WOW! This was the first word out of Jeff Outhier’s mouth about the trail maintenance he has seen up in the Sangres this summer. Jeff, our local U.S.Forest Service Representative, uttered his amazement after spending a day on horseback checking the condition of the lake trails. That evening he dropped into our monthly Trails For All meeting to give us feedback about what Trails For All volunteers have accomplished over the last 3 months.
Here’s one of the wonderful people who has made this possible.
Chuck Ziehr (“Z with an ‘ear’” he often says) is a treasure. Chuck and Judy have been coming to the Wet Mountain Valley for years from their home base in Oklahoma. They have spent so many of their vacations discovering the wonders abounding in the American West. And this particular valley was literally a natural draw for him, as he had spent some of his childhood in a log cabin built in the 1870’s in northwest Arkansas. Life in those hills near White Rock Mountain was a dream for a boy, because, “If we did anything there, it was out-of-doors.” And he has carried that outdoor lifestyle into the mountains here, spending countless hours soloing, especially between Rainbow Lake and Mosca Pass.
Joining Trails For All in its infancy (2017) was also a natural draw for him. Chuck has a doctorate in geography from Indiana University, and for 36 years he taught physical geography, economic/cultural geography, and more recently the Geographic Information System (GIS): a system designed to capture, store, manipulate, analyze, manage, and present all types of geographical data. He is steeped in awareness and appreciation for “place,” landscape, and how the geography of an area shapes history and is shaped by history. As he told me, “Everything happens somewhere. . . for reasons. . . with consequences. . . so geography matters.” To Trails For All, Chuck brings all of this wealth and the curiosity it nurtures in him. Like I said, what a treasure.
This summer Chuck joined Chris Eichman, Herb Kober, Sue Pelletier, and Ken Butler as crew leaders for trails maintenance. Jeff Outhier asked Trails For All to take responsibility for 11 different trails, clearing them of downed trees and daylighting them ( that is, creating the horizontal and vertical space around a trail to make it more usable, especially for horses). He also encouraged us to reroute water off of trails where erosion is causing damage. These dedicated trail crew leaders formed a great team. In May and June they made countless scouting trips up the lake trails, reporting back about snow level, avalanche damage, erosion, need for daylighting, and the location of downed trees. Often, they would make trail repairs and remove downed trees while scouting. And together they formed priority lists and chose which days they could each one lead trips, which trails they would service, and at what elevation their work would begin. As the snow receded the recruiting of volunteers began in earnest, and trail crews began to go on a regular basis.
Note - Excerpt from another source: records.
Lemma final_write_failure_is_swallowed_witness :
  dict_get "name" job_dk4 = Some "dk4" /\
  log_connect (calm 7 7) = Connected /\
  exists r,
    fst (migrate_collection (L := py310)
           (with_final_write (Some refused) (calm 7 7)) job_dk4 empty_world)
    = Ok r
    /\ fst (migrate_collection (L := py310) (with_final_write None (calm 7 7))
              job_dk4 empty_world) = Ok r
    /\ In ("Error updating migration log for " ++ source_db_name job_dk4 ++ "."
           ++ "dk4" ++ ": " ++ exc_str refused)
          (console (snd (migrate_collection (L := py310)
                           (with_final_write (Some refused) (calm 7 7))
                           job_dk4 empty_world))).
Proof.
  split; [reflexivity|]. split; [reflexivity|].
  apply (@final_write_failure_is_swallowed py310 (calm 7 7) job_dk4 "dk4"
           empty_world refused); reflexivity.
Defined.

(** ** The audit collection *)

Lemma dict_get_update (V : Type) (k : string) (other d : dict V) :
  NoDup (map fst other) ->
  dict_get k (dict_update d other)
  = match dict_get k other with
    | Some v => Some v
    | None => dict_get k d
    end.
Proof.
  unfold dict_update. revert d.
  induction other as [|[k1 v1] tl IH]; intros d Hnd; simpl; [reflexivity|].
  inversion Hnd as [|x xs Hnotin Hnd']; subst.
  rewrite IH by assumption.
  destruct (String.eqb k k1) eqn:E.
  - apply String.eqb_eq in E. subst k1.
    apply dict_get_None in Hnotin. rewrite Hnotin.
    apply dict_get_set_same.
  - apply String.eqb_neq in E.
    destruct (dict_get k tl); [reflexivity|].
    now apply dict_get_set_other.
Qed.


Section AuditFacts.
Variables sa sb : string.

Lemma updated_doc_matches (doc ld : dict pyval) :
  keyed sa sb ld ->
  doc_matches (key_filter (PStr sa) (PStr sb)) (dict_update doc ld) = true.
Proof.
  intros [Ha [Hb Hnd]]. unfold doc_matches, key_filter. simpl.
  rewrite !dict_get_update by assumption. rewrite Ha, Hb. simpl.
  now rewrite !String.eqb_refl.
Qed.

Lemma update_first_records (ld : dict pyval) (docs : list (dict pyval)) :
  keyed sa sb ld ->
  match update_first (key_filter (PStr sa) (PStr sb)) ld docs with
  | Some docs' =>
      exists d tl,
        records_for (PStr sa) (PStr sb) docs = d :: tl /\
        records_for (PStr sa) (PStr sb) docs' = dict_update d ld :: tl
  | None => records_for (PStr sa) (PStr sb) docs = []
  end.
Proof.
  intros Hk. unfold records_for.
  induction docs as [|doc tl IH]; cbn [update_first filter]; [reflexivity|].
  destruct (doc_matches (key_filter (PStr sa) (PStr sb)) doc) eqn:Hm.
  - exists doc, (filter (doc_matches (key_filter (PStr sa) (PStr sb))) tl).
    split; [reflexivity|].
    cbn [filter]. now rewrite updated_doc_matches.
  - destruct (update_first (key_filter (PStr sa) (PStr sb)) ld tl) as [tl'|].
    + destruct IH as [d [rest [H1 H2]]]. exists d, rest.
      split; [assumption|]. cbn [filter]. now rewrite Hm.
    + assumption.
Qed.

(** An acknowledged write leaves the records of its key as they were, the
    first one updated, or creates the only one. *)
Lemma records_after_upsert (ld : dict pyval) (docs : list (dict pyval)) :
  keyed sa sb ld ->
  records_for (PStr sa) (PStr sb)
    (update_one_upsert (key_filter (PStr sa) (PStr sb)) ld docs)
  = match records_for (PStr sa) (PStr sb) docs with
    | [] => [dict_update (key_filter (PStr sa) (PStr sb)) ld]
    | d :: tl => dict_update d ld :: tl
    end.
Proof.
  intros Hk. unfold update_one_upsert.
  pose proof (update_first_records docs Hk) as H.
  destruct (update_first (key_filter (PStr sa) (PStr sb)) ld docs) as [docs'|].
  - destruct H as [d [tl [H1 H2]]]. now rewrite H1, H2.
  - unfold records_for in *. rewrite filter_app, H. cbn [filter app].
    now rewrite updated_doc_matches.
Qed.

Lemma writes_keep_one (lds : list (dict pyval)) :
  Forall (keyed sa sb) lds ->
  forall docs,
    (List.length (records_for (PStr sa) (PStr sb) docs) <= 1)%nat ->
    (List.length (records_for (PStr sa) (PStr sb)
                              (apply_writes sa sb lds docs)) <= 1)%nat.
Proof.
  induction 1 as [|ld tl Hk Htl IH]; intros docs Hlen; simpl; [assumption|].
  apply IH. rewrite records_after_upsert by assumption.
  destruct (records_for (PStr sa) (PStr sb) docs); simpl in *; lia.
Qed.

(** After the last acknowledged write the one record of the key is an
    earlier document updated with that write. *)
Lemma last_write_record (pre : list (dict pyval)) (ld : dict pyval)
      (docs : list (dict pyval)) :
  Forall (keyed sa sb) (pre ++ [ld]) ->
  (List.length (records_for (PStr sa) (PStr sb) docs) <= 1)%nat ->
  exists d0,
    records_for (PStr sa) (PStr sb) (apply_writes sa sb (pre ++ [ld]) docs)
    = [dict_update d0 ld].
Proof.
  intros Hall Hlen.
  apply Forall_app in Hall. destruct Hall as [Hpre Hld].
  inversion Hld as [|x xs Hk _]; subst.
  unfold apply_writes. rewrite fold_left_app. simpl.
  fold (apply_writes sa sb pre docs).
  rewrite records_after_upsert by assumption.
  pose proof (writes_keep_one Hpre docs Hlen) as Hone.
  destruct (records_for (PStr sa) (PStr sb) (apply_writes sa sb pre docs))
    as [|d [|d' tl]];
    simpl in Hone; try lia; eexists; reflexivity.
Qed.

End AuditFacts.

(** ** The job and the audit collection *)

(** Case analysis on whatever outcome the goal still branches on. *)
Ltac split_paths :=
  repeat (match goal with
          | |- context [match ?x with _ => _ end] =>
              lazymatch type of x with
              | world => fail
              | prod _ _ => fail
              | _ => destruct x
              end
          end; run).

Ltac keyed_tac :=
  split; [reflexivity |
          split; [reflexivity | apply distinct_NoDup; reflexivity]].



Section JobAudit.
Context {L : PyLib}.

(** Transfer and verification never write to the audit collection. *)
Lemma transfer_and_verify_audit (e : env) (config : dict string)
      (name : string) (w : world) :
  audit (snd (transfer_and_verify e config name w)) = audit w.
Proof.
  destruct w as [au oc fr co sp cn]. run. split_paths; reflexivity.
Qed.



End JobAudit.



(** * Further properties *)

(** ** The filter translator, beyond the claims *)

Section TranslatorMore.
Context {L : PyLib}.

Lemma dict_get_Forall2 (f : pyval -> result pyval) :
  forall (d d' : dict pyval),
    map fst d' = map fst d ->
    Forall2 (fun kv kv' => f (snd kv) = Ok (snd kv')) d d' ->
    forall k v, dict_get k d = Some v ->
                exists v', dict_get k d' = Some v' /\ f v = Ok v'.
Proof.
  intros d d' Hkeys Hall. induction Hall as [|[k1 v1] [k2 v2] tl tl' Hv Hrest IH];
    intros k v Hget; simpl in *; [discriminate|].
  inversion Hkeys as [[Hk Htl]]. subst k2.
  destruct (String.eqb k k1).
  - inversion Hget; subst. eauto.
  - now apply IH.
Qed.

Lemma convert_each_raises (f : pyval -> result pyval) :
  forall (pre : list pyval) (x : pyval) (post : list pyval) (e : exc),
    Forall (fun v => exists w, f v = Ok w) pre ->
    f x = Raise e ->
    convert_each f (pre ++ x :: post) = Raise e.
Proof.
  induction pre as [|p pre IH]; intros x post e Hpre Hx; simpl.
  - now rewrite Hx.
  - inversion Hpre as [|y ys [w Hw] Hrest]; subst. rewrite Hw.
    now rewrite IH with (e := e).
Qed.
Here’s a short summary of what they accomplished:
21 different volunteers cleared trails this summer. 2 more helped carry fish for Colorado Parks and Wildlife in early July, for restocking one creek.
420 volunteer hours were invested in the health of the trails in the Sangres.
12 different trails were serviced.
Trails For All volunteers cleared and improved 50 miles of trails.
There were at least 4 work days each month, and sometimes more.
I asked Chuck what he loves about trail maintenance. The words came easily and without hesitation. First of all, he said, “I love to be out on a trail.” His passion for being outside, reveling in the geography, reading the stories that these trails tell - all of this is so evident in him. Second, he expressed how rewarding it is to know you’re contributing to the well-being of the National Forest, especially since the U.S. Forest Service is so underfunded to do the work they’ve been given to do, and how much they depend on groups like Trails For All to make trails safer and more enjoyable.
And the third reason he loves the work is “the people.” These are people who love the mountains like he does. He calls them, “The best. They do this hard work, not for recognition. For love.” Every crew worked hard, Chuck said, leaving the trailheads at 8 AM and arriving back around 2-3 PM, with probably no more than a 20 minute lunch. It’s something awesome to be part of.
In closing, I asked him what he would like to leave with you readers. He said emphatically, “WE MUST HAVE MORE VOLUNTEERS!” The system we’re developing requires more people in order to do the job well and more thoroughly. We’re just now completing the trail work for 2019, but in 2020 we long to have more of you sign up and at least go out one time. We will soon be in danger of burning out our dedicated leaders and volunteers without more of you stepping up and investing back into the mountains we all so love.
I promise you this: if you join up with one of our work crews, and when along the way you meet Chuck Ziehr (that’s Z with an “ear”), you’ll discover that he’s a treasure. I believe you will join us in saying, “WOW!”